The aim of this study was to transform donepezil into ionic liquids (ILs) to promote its skin permeability for developing a new delivery mode of donepezil. Donepezil ILs were formed by pairing with docusate, ibuprofen and four unsaturated fatty acids. The synthesized ionic liquids were fully characterized by thermal analysis, fourier transform infrared spectroscopy, and nuclear magnetic resonance spectrometer analysis. Physicochemical properties, such as solubility and partition coefficients, were measured at 25 °C. The potential toxicity of ILs was evaluated against human neuroblastoma SH-SY5Y cells. In vitro Electrophorus electricus acetylcholinesterase inhibitory activity and docking study were also conducted to evaluate the potential effect on inhibition of acetylcholinesterase activity after the formation of ILs.

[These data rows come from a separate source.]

(* ===== verification/_CoqProject ===== *)
-Q . S2P
Prelude.v
Pmm.v
PmmSpec.v
Frames.v
Vmm.v
Paging.v
VmmSpec.v
AddrSpace.v
Uvm.v
UvmTable.v
UvmSpec.v
Heap.v
HeapSpec.v
Pipe.v
PipeSpec.v
Msg.v
MsgSpec.v
Printf.v
PrintfSpec.v
KStdlib.v
KStdlibSpec.v
KString.v
KStringSpec.v
Inet.v
InetSpec.v
Alloc.v
Sock.v
SockSpec.v
Arp.v
ArpSpec.v
Net.v
NetSpec.v
Fat.v
FatSpec.v
FatFileSpec.v
FatSync.v
FatName.v
FatNameSpec.v
FatDir.v
FatListing.v
FatWalk.v
FatDirSpec.v
FatMkdir.v
FatReaddir.v
FatUse.v
FatPath.v
FatPathSpec.v
FatTree.v
FatTreeOps.v
FatTreeSpec.v
PeImage.v
PeImageSpec.v
PeLoad.v
VfsGate.v
VfsGateSpec.v
BlockDev.v
Partition.v
PartitionSpec.v
PartitionUse.v
Signal.v
SignalSpec.v
SignalUse.v
Vfs.v
VfsSpec.v
VfsPath.v
VfsLookup.v
VfsOps.v
VfsFiles.v
VfsMount.v
VfsUse.v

Blood-Brain Barrier (BBB) Parallel Artificial Membrane Permeability Assay and Skin Parallel Artificial Membrane Permeability Assay were carried out to evaluate the BBB permeability and skin permeability, respectively. Furthermore, drug-in-adhesive transdermal patches were prepared to explore the feasibility of developing donepezil ILs for transdermal delivery. Ionic liquids with α-linolenic and docosahexaenoic acid were more permeable through artificial skin membrane than the free base of donepezil, indicated by 1.9- and 1.55-fold increase in the permeability coefficients, respectively. In addition, donepezil ILs loaded adhesive patches had advantage in skin permeation compared to the corresponding free base patch. The formation of ionic liquid provided a new versatile platform to facilitate transdermal delivery.